I was lying in my bed listening to the radio; a singer was belting out, ‘It’s a secret rendez-vous / They won’t discover / That it’s me and it’s you…’ Classic rock always felt good to the ears and soothed my everyday worries, much like our laundry machine would discharge the dirty water out with the suds. My dad had made a trip to the main floor’s laundry room to buy a cola, and my mom was boiling water for tea over the stove. The sound of the kettle whistling punctuated the relaxing music from time to time, but I blissfully ignored it.

My inner peace was about to be brutally shattered. A door in the hallway slammed. Belligerent, heated accusations rang out, then I heard a long shrill scream that must have reverberated throughout the entire apartment complex.

My amulet burned a fiery red color and scorched my chest. I took cover behind my two down feather pillows in an attempt to barricade my body from the situation.

Startled, I now heard glass shattering in the kitchen. Then, another scream. Ominous footsteps, and banging on the walls of the hallways, now racing toward my bedroom and escalating within precious seconds. Terrified, I braced myself.

Suddenly, my bedroom door burst open, and I recoiled instantly. In a blur, my mother’s face materialized in front of me. Her eyes, wide open with panic. On her cheek, a fat, ugly bruise. Totally degraded, hunted as prey, she stumbled like a wild animal, falling by my bed.

Moments like that happen in a snap of a finger. The way I think about it now, I see my dad barging into my room in a whirl—as crisply recorded in my deepest consciousness in slow motion, never to fade away. In his hand, he held a weapon unfamiliar to his regular antics, a hot teapot.

I cannot recall my dad in that moment because the sight of the teapot detained my attention.
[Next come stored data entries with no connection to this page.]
(* ===== verification/PgPool.v ===== *)
(** * Concurrent listings and the connection pool

    [ListSBOMsByComponent] (storage.go) reads the packages of an SBOM while
    the rows of the listing are open: the call holds one connection of the
    pool and takes a second one for [hydrateSBOMPackages]. The pool (pgxpool)
    has a fixed number of connections and [Query] waits for a free one. This
    file is the step system of such calls. *)

From S2P Require Import Prelude.
From stdpp Require Import options.

(** Where a call is, with the number of SBOMs that are still to be read. *)
Inductive phase :=
  | Listing (sboms : nat)      (* [s.pool.Query] of the listing waits for a connection *)
  | RowsOpen (left : nat)      (* at [rows.Next()] *)
  | Hydrating (left : nat)     (* [s.pool.Query] of the packages waits for a connection *)
  | PackagesOpen (left : nat)  (* both sets of rows open *)
  | Returned.

(** The connections a call holds. *)
Definition held (p : phase) : nat :=
  match p with
  | Listing _ | Returned => 0
  | RowsOpen _ | Hydrating _ => 1
  | PackagesOpen _ => 2
  end.

Definition in_use (ps : list phase) : nat := sum_list_with held ps.

(** The next step of a call when [free] connections are free; [None] when it
    has to wait, or has returned. Exhausted rows give their connection
    back. *)
Definition advance (free : nat) (p : phase) : option phase :=
  match p with
  | Listing n => if bool_decide (0 < free) then Some (RowsOpen n) else None
  | RowsOpen 0 => Some Returned
  | RowsOpen (S n) => Some (Hydrating n)
  | Hydrating n => if bool_decide (0 < free) then Some (PackagesOpen n) else None
  | PackagesOpen n => Some (RowsOpen n)
  | Returned => None
  end.

Inductive pool_step (max : nat) : list phase → list phase → Prop :=
  | pool_step_call ps i p p' :
      ps !! i = Some p → advance (max - in_use ps) p = Some p' → pool_step max ps (<[i := p']> ps).

(** Calls for components with these numbers of SBOMs. *)
Definition calls (sizes : list nat) : list phase := Listing <$> sizes.

Definition stuck (max : nat) (ps : list phase) : Prop := ∀ ps', ¬ pool_step max ps ps'.
Definition served (ps : list phase) : Prop := Forall (λ p, p = Returned) ps.

(** ** Every call takes finitely many steps *)

Definition steps_left (p : phase) : nat :=
  match p with
  | Listing n => 3 * n + 2
  | RowsOpen n => 3 * n + 1
  | Hydrating n => 3 * n + 3
  | PackagesOpen n => 3 * n + 2
  | Returned => 0
  end.

Definition work (ps : list phase) : nat := sum_list_with steps_left ps.

Lemma advance_steps free p p' : advance free p = Some p' → steps_left p' < steps_left p.
Proof. destruct p as [n|[|n]|n|n|]; simpl; try case_bool_decide; intros; simplify_eq; simpl; lia. Qed.

Lemma sum_insert {A} (f : A → nat) (l : list A) i x y : l !! i = Some x →
  sum_list_with f (<[i := y]> l) + f x = sum_list_with f l + f y.
Proof.
  revert i. induction l as [|z l IH]; intros [|i]; try done.
  - intros [= ->]. simpl. lia.
  - intros Hi. specialize (IH i Hi). simpl. lia.
Qed.

Lemma pool_step_work max ps ps' : pool_step max ps ps' → work ps' < work ps.
Proof.
  intros [qs i p p' Hi Ha]. apply advance_steps in Ha. unfold work.
  pose proof (sum_insert steps_left qs i p p' Hi). lia.
Qed.

Lemma pool_step_length max ps ps' : pool_step max ps ps' → length ps' = length ps.
Proof. intros [qs i p p' Hi Ha]. apply length_insert. Qed.

Lemma pool_run_length max ps ps' : rtc (pool_step max) ps ps' → length ps' = length ps.
Proof. induction 1 as [|ps1 ps2 ps3 Hs _ IH]; [done|]. rewrite IH. by eapply pool_step_length. Qed.

(** A call that can step, or everything waits for the pool. *)
Lemma stuck_blocked max ps p : stuck max ps → p ∈ ps → advance (max - in_use ps) p = None.
Proof.
  intros Hs [i Hi]%list_elem_of_lookup. destruct (advance _ p) as [p'|] eqn:Ha; [|done].
  by destruct (Hs (<[i := p']> ps)); econstructor.
Qed.

Lemma stuck_held max ps : stuck max ps → in_use ps ≤ length ps.
Proof.
  intros Hs. assert (∀ p, p ∈ ps → held p ≤ 1) as Hheld.
  { intros p Hp. pose proof (stuck_blocked max ps p Hs Hp) as Ha. destruct p as [n|[|n]|n|n|]; simpl in *; try lia; done. }
  clear Hs. unfold in_use. induction ps as [|p ps IH]; [done|]. simpl.
  pose proof (Hheld p (list_elem_of_here _ _)). pose proof (IH (λ q Hq, Hheld q (list_elem_of_further _ _ _ Hq))). lia.
Qed.

Lemma stuck_full max ps : stuck max ps → served ps ∨ max ≤ in_use ps.
Proof.
  intros Hs. destruct (decide (Forall (λ p, steps_left p = 0) ps)) as [Hall|Hex].
  - left. eapply Forall_impl; [exact Hall|]. intros [n|n|n|n|]; simpl; [lia..|done].
  - right. apply not_Forall_Exists in Hex; [|apply _]. apply Exists_exists in Hex as (p & Hp & Hne).
    pose proof (stuck_blocked max ps p Hs Hp) as Ha. destruct p as [n|[|n]|n|n|]; simpl in *; try done;
      case_bool_decide; try done; lia.
Qed.

(** ** The way into the deadlock *)

(** The first [j] calls hold a connection each and wait for a second one. *)
Definition entangled (sizes : list nat) (j : nat) : list phase :=
  ((λ n, Hydrating (n - 1)) <$> take j sizes) ++ (Listing <$> drop j sizes).

Lemma in_use_app ps qs : in_use (ps ++ qs) = in_use ps + in_use qs.
Proof. induction ps as [|p ps IH]; [done|]. unfold in_use in *. simpl in *. lia. Qed.

Lemma in_use_listing sizes : in_use (Listing <$> sizes) = 0.
Proof. by induction sizes. Qed.

Lemma in_use_hydrating sizes : in_use ((λ n, Hydrating (n - 1)) <$> sizes) = length sizes.
Proof. induction sizes as [|n sizes IH]; [done|]. rewrite fmap_cons. unfold in_use in *.
  cbn [sum_list_with held length]. lia. Qed.

Lemma entangled_in_use sizes j : j ≤ length sizes → in_use (entangled sizes j) = j.
Proof.
  intros Hj. unfold entangled. rewrite in_use_app, in_use_hydrating, in_use_listing, length_take. lia.
Qed.

(** One more call takes its first connection and finds an SBOM. *)
Lemma entangle max sizes j n : sizes !! j = Some (S n) → j < max →
  rtc (pool_step max) (entangled sizes j) (entangled sizes (S j)).
Proof.
  intros Hn Hj. pose proof (lookup_lt_Some _ _ _ Hn) as Hlen.
  assert (length ((λ n, Hydrating (n - 1)) <$> take j sizes) = j) as Hpre.
  { rewrite length_fmap, length_take. lia. }
  assert (entangled sizes j = ((λ n, Hydrating (n - 1)) <$> take j sizes) ++ Listing (S n) :: (Listing <$> drop (S j) sizes)) as Hfrom.
  { unfold entangled. by rewrite (drop_S _ _ _ Hn). }
  assert (entangled sizes (S j) = ((λ n, Hydrating (n - 1)) <$> take j sizes) ++ Hydrating n :: (Listing <$> drop (S j) sizes)) as Hto.
  { unfold entangled. rewrite (take_S_r _ _ _ Hn), fmap_app, <- (assoc_L (++)). simpl. by rewrite Nat.sub_0_r. }
  pose proof (entangled_in_use sizes j ltac:(lia)) as Huse. rewrite Hfrom in Huse |- *. rewrite Hto. clear Hfrom Hto.
  set (pre := _ <$> take j sizes) in *. set (post := Listing <$> drop (S j) sizes) in *.
  assert (∀ p q, <[j := q]> (pre ++ p :: post) = pre ++ q :: post) as Hins.
  { intros p q. rewrite insert_app_r_alt by lia. by rewrite Hpre, Nat.sub_diag. }
  assert (∀ p, (pre ++ p :: post) !! j = Some p) as Hat.
  { intros p. rewrite lookup_app_r by lia. by rewrite Hpre, Nat.sub_diag. }
  apply rtc_l with (pre ++ RowsOpen (S n) :: post); [|apply rtc_once].
  - rewrite <- (Hins (Listing (S n)) (RowsOpen (S n))). econstructor; [apply Hat|].
    cbn [advance]. rewrite bool_decide_eq_true_2 by lia. done.
  - rewrite <- (Hins (RowsOpen (S n)) (Hydrating n)). econstructor; [apply Hat|done].
Qed.

Lemma entangle_all max sizes j : Forall (λ n, 0 < n) sizes → j ≤ max → j ≤ length sizes →
  rtc (pool_step max) (calls sizes) (entangled sizes j).
Proof.
  intros Hpos Hmax Hlen. induction j as [|j IH].
  { unfold entangled, calls. by rewrite take_0, drop_0. }
  etrans; [apply IH; lia|]. destruct (lookup_lt_is_Some_2 sizes j) as [n Hn]; [lia|].
  pose proof (Forall_lookup_1 _ _ _ _ Hpos Hn) as Hp. destruct n as [|n]; [lia|]. apply (entangle max sizes j n); [done|lia].
Qed.

Lemma entangled_stuck sizes j : j ≤ length sizes → stuck j (entangled sizes j).
Proof.
  intros Hj ps' Hs. inversion Hs as [ps i p p' Hi Ha]; subst. rewrite entangled_in_use, Nat.sub_diag in Ha by done.
  assert (p ∈ entangled sizes j) as Hp by by eapply list_elem_of_lookup_2.
  unfold entangled in Hp. rewrite elem_of_app, !list_elem_of_fmap in Hp. naive_solver.
Qed.

(** C26: concurrent SBOM listings can exhaust the connection pool, and
    exactly when there are as many of them as connections. With [max] > 0
    connections and calls for components that have SBOMs, some interleaving
    reaches a state in which no call can continue and not all have returned
    if and only if there are at least [max] calls. *)
Theorem pool_deadlock_iff max sizes : 0 < max → Forall (λ n, 0 < n) sizes →
  (∃ ps, rtc (pool_step max) (calls sizes) ps ∧ stuck max ps ∧ ¬ served ps) ↔ max ≤ length sizes.
Proof.
  intros Hmax Hpos. split.
  - intros (ps & Hrun & Hs & Hn). apply pool_run_length in Hrun. unfold calls in Hrun. rewrite length_fmap in Hrun.
    destruct (stuck_full max ps Hs) as [?|Hfull]; [done|]. pose proof (stuck_held max ps Hs). lia.
  - intros Hlen. exists (entangled sizes max). split_and!; [by apply entangle_all|by apply entangled_stuck|].
    intros Hall. destruct sizes as [|n sizes]; [simpl in Hlen; lia|]. destruct max as [|m]; [lia|].
    unfold served, entangled in Hall. simpl in Hall. apply Forall_cons in Hall as [? _]. done.
Qed.

Lemma pool_deadlock_iff_witness :
  (∃ ps, rtc (pool_step 2) (calls [1; 3]) ps ∧ stuck 2 ps ∧ ¬ served ps) ∧
  ¬ ∃ ps, rtc (pool_step 3) (calls [1; 3]) ps ∧ stuck 3 ps ∧ ¬ served ps.
Proof.
  split.
  - apply (pool_deadlock_iff 2 [1; 3]); [lia|repeat constructor; lia|simpl; lia].
  - intros Hd%(pool_deadlock_iff 3 [1; 3]); [simpl in Hd; lia|lia|repeat constructor; lia].
Defined.

(** ** With a connection to spare *)

(** Some call can always step. *)
Lemma can_step max ps : length ps < max → served ps ∨ ∃ ps', pool_step max ps ps'.
Proof.
  intros Hlen. destruct (decide (Forall (λ p, advance (max - in_use ps) p = None) ps)) as [Hall|Hex].
  - assert (stuck max ps) as Hs.
    { intros ps' Hs. inversion Hs as [qs i p p' Hi Ha]; subst.
      pose proof (Forall_lookup_1 _ _ _ _ Hall Hi). simpl in *. congruence. }
    destruct (stuck_full max ps Hs) as [?|Hfull]; [by left|]. pose proof (stuck_held max ps Hs). lia.
  - right. apply not_Forall_Exists in Hex; [|apply _]. apply Exists_exists in Hex as (p & [i Hi]%list_elem_of_lookup & Ha).
    simpl in Ha. destruct (advance (max - in_use ps) p) as [p'|] eqn:Ha'; [|done]. by exists (<[i := p']> ps); econstructor.
Qed.

(** With more connections than calls every call returns, however the calls
    are interleaved: no run goes on for ever, and every run can be continued
    until all calls have returned. *)
Theorem pool_serves_all max sizes ps : length sizes < max → rtc (pool_step max) (calls sizes) ps →
  Acc (flip (pool_step max)) ps ∧ ∃ ps', rtc (pool_step max) ps ps' ∧ served ps'.
Proof.
  intros Hlen Hrun. apply pool_run_length in Hrun. unfold calls in Hrun. rewrite length_fmap in Hrun.
  remember (work ps) as w eqn:Hw. revert ps Hrun Hw. induction w as [w IH] using lt_wf_ind. intros ps Hl ->.
  assert (∀ ps', pool_step max ps ps' →
    Acc (flip (pool_step max)) ps' ∧ ∃ ps2, rtc (pool_step max) ps' ps2 ∧ served ps2) as Hnext.
  { intros ps' Hs. pose proof (pool_step_work _ _ _ Hs). pose proof (pool_step_length _ _ _ Hs).
    by apply (IH (work ps')); [|lia|]. }
  split; [constructor; intros ps' Hs; by apply Hnext|].
  destruct (can_step max ps) as [Hd|[ps' Hs]]; [lia|by exists ps|].
  destruct (Hnext ps' Hs) as [_ (ps2 & Hr & Hd)]. exists ps2. split; [|done]. by eapply rtc_l.
Qed.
I remember screaming and burying my face afterwards in the comforter as my father slammed the steaming steel teapot into my mother’s thigh.

If something of that heat contacts a body, it smears skin like a searing hot pan would to the adjacent side of a raw filet mignon.

Really, the weapon was what separated that battle from all the rest.

Victims of domestic abuse usually feel helpless to defend themselves, even as the bar is continually raised. Moreover, the assailant often begs for forgiveness, thus confusing an already wounded victim. This classic scenario replayed itself here. After my dad defaced the side of my mother’s leg, he started in with his manipulative trickery, and she, dazed, was simply incapable of formulating any thought of her own.